Stored data entries:
= = =
(** ** One instance by id *)

Lemma entity_truth_fields (e : Entity) :
  entity_truth e = true ↔ entity_fields e ≠ ∅.
Proof.
  unfold entity_truth. rewrite negb_true_iff, Nat.eqb_neq.
  apply map_size_non_empty_iff.
Qed.

(** [get_by_id] against [Model.get_multi] on the one id, when the storage
    client answers the batch of one key as it answers the key alone.  If the
    entity found, if any, holds a field, [get_multi] returns the one-element
    list of what [get_by_id] returns, and raises when it raises; an
    unresolved key gives [None] in both.  An entity that holds no field is
    false: [get_by_id] returns [None] for it, where [get_multi] returns its
    instance. *)
Theorem get_by_id_is_get_multi_of_one
    (get_entity : Key → option Entity)
    (get_entities : list Key → list (option Entity))
    (from_path : string → value → Key) (cls : model_class) (id : value) :
  get_entities [from_path (__name__ cls) id]
  = [get_entity (from_path (__name__ cls) id)] →
  ((∀ e, get_entity (from_path (__name__ cls) id) = Some e →
         entity_fields e ≠ ∅) →
   Model_get_multi get_entities from_path cls [id]
   = (r ← get_by_id get_entity from_path cls id; Ok [r]))
  ∧ (∀ e, get_entity (from_path (__name__ cls) id) = Some e →
          entity_fields e = ∅ →
          get_by_id get_entity from_path cls id = Ok None
          ∧ Model_get_multi get_entities from_path cls [id]
            = (obj ← from_entity cls e; Ok [Some obj])).
Proof.
  intros Hone. unfold Model_get_multi, get_by_id.
  cbn [map]. rewrite Hone. split.
  - intros Htrue.
    destruct (get_entity (from_path (__name__ cls) id)) as [e|];
      [| reflexivity].
    rewrite (proj2 (entity_truth_fields e) (Htrue e eq_refl)).
    cbn [Model_get_multi_loop]. by destruct (from_entity cls e).
  - intros e -> Hempty.
    assert (Hfalse : entity_truth e = false).
    { destruct (entity_truth e) eqn:E; [| done].
      by apply entity_truth_fields in E. }
    rewrite Hfalse. split; [reflexivity |].
    cbn [Model_get_multi_loop]. by destruct (from_entity cls e).
Qed.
= = =
### Instructions for the task
Reproduce verbatim the stretch of lines beginning with the one containing "rewrite Hfalse. split; [reflexivity |]." and ending at the close of the entries above.

### Written response
    rewrite Hfalse. split; [reflexivity |].
    cbn [Model_get_multi_loop]. by destruct (from_entity cls e).
Qed.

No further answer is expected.